Posted by: Woozle Uneter9007   2009-10-30 12:57  

#7  It's starting to look like Harry Reid and Nancy Pelosi are leading the Donner Party

Interesting observation. It truly seems as though congressional leadership is so insular that they have no clue how angry most everyone is. It`s as though Nancy, Harry & Co. have a bunch of yes-men and sycophants telling them there is no problem with the public, and that the problem is all FOX News, and Talk Radio. Evidence of this is the RSVP-only unveiling of the health bill yesterday by Pelosi, and the dismissive attitude towards questions about misconduct by Cong. Loon Grayson of Florida, when confronted by the FOX news guy.

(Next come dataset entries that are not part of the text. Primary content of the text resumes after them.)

Module SelectEvseReturnStatus.
Inductive t : Set := EvseSelected | Interrupted | TimeOut.
End SelectEvseReturnStatus.

Record SelectEvseResult := mkSelectEvseResult {
  sel_evse_id : option Z;
  sel_status : SelectEvseReturnStatus.t;
}.

(** Which of the [std::function] members are set. *)
Record Callbacks := mkCallbacks {
  has_notify_evse : bool;
  has_withdraw_authorization : bool;
  has_validate_token : bool;
  has_stop_transaction : bool;
  has_reserved : bool;
  has_reservation_cancelled : bool;
  has_publish_token_validation_status : bool;
}.

Inductive CallbackName : Set :=
| NotifyEvse | WithdrawAuthorization | ValidateToken | StopTransaction | Reserved
| ReservationCancelled | PublishTokenValidationStatus.

Definition add_callback (c : CallbackName) (s : Callbacks) : Callbacks :=
  let 'mkCallbacks n w v st r rc p := s in
  match c with
  | NotifyEvse => mkCallbacks true w v st r rc p
  | WithdrawAuthorization => mkCallbacks n true v st r rc p
  | ValidateToken => mkCallbacks n w true st r rc p
  | StopTransaction => mkCallbacks n w v true r rc p
  | Reserved => mkCallbacks n w v st true rc p
  | ReservationCancelled => mkCallbacks n w v st r true p
  | PublishTokenValidationStatus => mkCallbacks n w v st r rc true
  end.

(** The members of [AuthHandler].  [tokens_in_process] is in the order of its
    [operator<], by the value of the id token. *)
Record ah_state := mkAh {
  selection_algorithm : SelectionAlgorithm.t;
  connection_timeout : Z;
  master_pass_group_id : option string;
  prioritize_authorization_over_stopping_transaction : bool;
  ignore_faults : bool;
  reservation_handler : rh_state;
  evses : list (Z * EVSEContext);
  plug_in_queue : list Z;
  tokens_in_process : list ProvidedIdToken;
  withdraw_request : option WithdrawAuthorizationRequest;
  signal_ok : bool;
  callbacks : Callbacks;
}.

(** ** Assignments to members *)
Section Setters.
Implicit Type s : ah_state.
Definition set_reservation_handler x s :=
  mkAh (selection_algorithm s) (connection_timeout s) (master_pass_group_id s)
    (prioritize_authorization_over_stopping_transaction s) (ignore_faults s) x
    (evses s) (plug_in_queue s) (tokens_in_process s) (withdraw_request s) (signal_ok s)
    (callbacks s).
Definition set_evses x s :=
  mkAh (selection_algorithm s) (connection_timeout s) (master_pass_group_id s)
    (prioritize_authorization_over_stopping_transaction s) (ignore_faults s)
    (reservation_handler s) x (plug_in_queue s) (tokens_in_process s) (withdraw_request s)
    (signal_ok s) (callbacks s).
Definition set_plug_in_queue x s :=
  mkAh (selection_algorithm s) (connection_timeout s) (master_pass_group_id s)
    (prioritize_authorization_over_stopping_transaction s) (ignore_faults s)
    (reservation_handler s) (evses s) x (tokens_in_process s) (withdraw_request s)
    (signal_ok s) (callbacks s).
Definition set_tokens_in_process x s :=
  mkAh (selection_algorithm s) (connection_timeout s) (master_pass_group_id s)
    (prioritize_authorization_over_stopping_transaction s) (ignore_faults s)
    (reservation_handler s) (evses s) (plug_in_queue s) x (withdraw_request s)
    (signal_ok s) (callbacks s).
Definition set_withdraw_request x s :=
  mkAh (selection_algorithm s) (connection_timeout s) (master_pass_group_id s)
    (prioritize_authorization_over_stopping_transaction s) (ignore_faults s)
    (reservation_handler s) (evses s) (plug_in_queue s) (tokens_in_process s) x
    (signal_ok s) (callbacks s).
Definition put_signal_ok x s :=
  mkAh (selection_algorithm s) (connection_timeout s) (master_pass_group_id s)
    (prioritize_authorization_over_stopping_transaction s) (ignore_faults s)
    (reservation_handler s) (evses s) (plug_in_queue s) (tokens_in_process s)
    (withdraw_request s) x (callbacks s).
Definition set_config (timeout : Z) (group : option string) (prioritize : bool) s :=
  mkAh (selection_algorithm s) timeout group prioritize (ignore_faults s)
    (reservation_handler s) (evses s) (plug_in_queue s) (tokens_in_process s)
    (withdraw_request s) (signal_ok s) (callbacks s).
Definition set_callbacks x s :=
  mkAh (selection_algorithm s) (connection_timeout s) (master_pass_group_id s)
    (prioritize_authorization_over_stopping_transaction s) (ignore_faults s)
    (reservation_handler s) (evses s) (plug_in_queue s) (tokens_in_process s)
    (withdraw_request s) (signal_ok s) x.
End Setters.

Section EvseSetters.
Implicit Type e : EVSEContext.
Definition set_identifier x e :=
  mkEVSEContext (e_evse_id e) (evse_index e) (transaction_active e) x (connectors e)
    (timeout_timer e) (timeout_in_progress e) (plugged_in e) (plug_in_timeout e).
Definition set_transaction_active x e :=
  mkEVSEContext (e_evse_id e) (evse_index e) x (identifier e) (connectors e)
    (timeout_timer e) (timeout_in_progress e) (plugged_in e) (plug_in_timeout e).
Definition set_connectors x e :=
  mkEVSEContext (e_evse_id e) (evse_index e) (transaction_active e) (identifier e) x
    (timeout_timer e) (timeout_in_progress e) (plugged_in e) (plug_in_timeout e).
Definition set_timeout_timer x e :=
  mkEVSEContext (e_evse_id e) (evse_index e) (transaction_active e) (identifier e)
    (connectors e) x (timeout_in_progress e) (plugged_in e) (plug_in_timeout e).
Definition set_timeout_in_progress x e :=
  mkEVSEContext (e_evse_id e) (evse_index e) (transaction_active e) (identifier e)
    (connectors e) (timeout_timer e) x (plugged_in e) (plug_in_timeout e).
Definition set_plugged_in x e :=
  mkEVSEContext (e_evse_id e) (evse_index e) (transaction_active e) (identifier e)
    (connectors e) (timeout_timer e) (timeout_in_progress e) x (plug_in_timeout e).
Definition set_plug_in_timeout x e :=
  mkEVSEContext (e_evse_id e) (evse_index e) (transaction_active e) (identifier e)
    (connectors e) (timeout_timer e) (timeout_in_progress e) (plugged_in e) x.
End EvseSetters.

Definition set_token_parent (p : option IdToken) (t : ProvidedIdToken) : ProvidedIdToken :=
  mkProvidedIdToken (request_id t) (id_token t) p (authorization_type t) (p_connectors t)
    (prevalidated t).
Definition set_token_connectors (c : list Z) (t : ProvidedIdToken) : ProvidedIdToken :=
  mkProvidedIdToken (request_id t) (id_token t) (parent_id_token t) (authorization_type t)
    (Some c) (prevalidated t).
Definition set_authorization_status (x : AuthorizationStatus.t) (v : ValidationResult) :=
  mkValidationResult x (vr_expiry_time v) (vr_parent_id_token v) (vr_evse_ids v)
    (vr_reservation_id v).
Definition set_vr_evse_ids (x : list Z) (v : ValidationResult) :=
  mkValidationResult (authorization_status v) (vr_expiry_time v) (vr_parent_id_token v) (Some x)
    (vr_reservation_id v).
Definition set_vr_reservation_id (x : Z) (v : ValidationResult) :=
  mkValidationResult (authorization_status v) (vr_expiry_time v) (vr_parent_id_token v)
    (vr_evse_ids v) (Some x).

(** ** Small pieces *)

(** [std::set<ProvidedIdToken>] under [operator<] on the token's value. *)
Module TokenSet.
Definition lt (a b : ProvidedIdToken) : bool :=
  String.ltb (value (id_token a)) (value (id_token b)).

Fixpoint insert (x : ProvidedIdToken) (l : list ProvidedIdToken) : list ProvidedIdToken :=
  match l with
  | [] => [x]
  | y :: l' => if lt x y then x :: l else if lt y x then y :: insert x l' else l
  end.

Definition same (a b : ProvidedIdToken) : bool := negb (lt a b) && negb (lt b a).
Definition mem (x : ProvidedIdToken) (l : list ProvidedIdToken) : bool := existsb (same x) l.
Definition erase (x : ProvidedIdToken) (l : list ProvidedIdToken) : list ProvidedIdToken :=
  List.filter (fun y => negb (same x y)) l.
End TokenSet.

(** [std::set_intersection] of two sorted ranges. *)
Fixpoint set_intersection (a : list Z) : list Z -> list Z :=
  fix inner (b : list Z) : list Z :=
    match a, b with
    | x :: a', y :: b' =>
        if x <? y then set_intersection a' b
        else if y <? x then inner b'
        else x :: set_intersection a' b'
    | _, _ => []
    end.

Definition sort_ids (l : list Z) : list Z := merge_sort Z.le l.

(** [intersect]: the result and the two vectors, which it sorts in place. *)
Definition intersect (a b : list Z) : list Z * (list Z * list Z) :=
  (set_intersection (sort_ids a) (sort_ids b), (sort_ids a, sort_ids b)).

(** Mutation of the first connector with an id. *)
Fixpoint update_connector (id : Z) (f : Connector -> Connector) (cs : list Connector)
  : list Connector :=
  match cs with
  | [] => []
  | c :: cs' => if c_id c =? id then f c :: cs' else c :: update_connector id f cs'
  end.

(** Checks if a withdraw request matches a token and one of the EVSEs. *)
Definition does_withdraw_request_match (req : WithdrawAuthorizationRequest)
    (selected_evses : list Z) (token : IdToken) : bool :=
  let is_evse_in_selected :=
    match w_evse_id req with Some e => StdSet.mem e selected_evses | None => false end in
  let id_token_matches :=
    match w_id_token req with
    | Some t => Helpers.is_equal_case_insensitive_IdToken t token
    | None => true
    end in
  id_token_matches && (bool_decide (w_evse_id req = None) || is_evse_in_selected).

Abbreviation AH := (Eff ah_state auth_output auth_exn).

(** Access to an EVSE with [evses.at]. *)
Definition at_evse (evse_id : Z) : AH EVSEContext :=
  let* s := eget in
  match StdMap.find evse_id (evses s) with
  | Some e => eret e
  | None => ethrow out_of_range
  end.

Definition modify_evse (evse_id : Z) (f : EVSEContext -> EVSEContext) : AH unit :=
  let* _ := at_evse evse_id in
  emodify (fun s => set_evses (StdMap.alter f evse_id (evses s)) s).

(** A call on a [std::function] member. *)
Definition call_callback (has : Callbacks -> bool) (o : auth_output) : AH unit :=
  let* s := eget in
  if has (callbacks s) then eemit o else ethrow bad_function_call.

Posted by: BigEd   2009-10-30 12:45  

#6  That middle pig does resemble Barney Frank.... Just find him some spectacles (the pig of course) and the resemblence would be really astonishing...
Posted by: BigEd   2009-10-30 12:39  

#5  Donk, Trunk, whatever. There is the Beltway Party and those who are tied or have special interests in it maintaining/concentrating/retaining power. Then, there is the non-Beltway Party which is everyone else, most of whom just want to be left alone.
Posted by: Procopius2k   2009-10-30 12:32  

#4  I think there is a large ground swell for a third party this time around. Conservatives of all flavors are disgruntled and would capture the Trunks, Donks, and Independents if they put forth a strong candidate.
Posted by: Lumpy Elmoluck5091   2009-10-30 12:23  

#3  It's starting to look like Harry Reid and Nancy Pelosi are leading the Donner Party

One can hope that these two "plowing new ground beyond belief idiots" will be cannibalized during their party at our expense.
Posted by: JohnQC   2009-10-30 10:41  

#2  The big advantage of the Republicans is that their rank and file are in open revolt against their unresponsive and worthless leadership, unlike the Democrat rank and file, who are still being arm twisted and half-responsive to their unresponsive and worthless leadership.

The real action that may turn into a very powerful political movement is at the multi-State level, where the demand for federalism is boiling over. It is both bi-partisan and starting to band together.
Posted by: Anonymoose   2009-10-30 09:03  

#1  When you don't like the Demlicans, you vote them out and put the Republicrats in. Or something like that.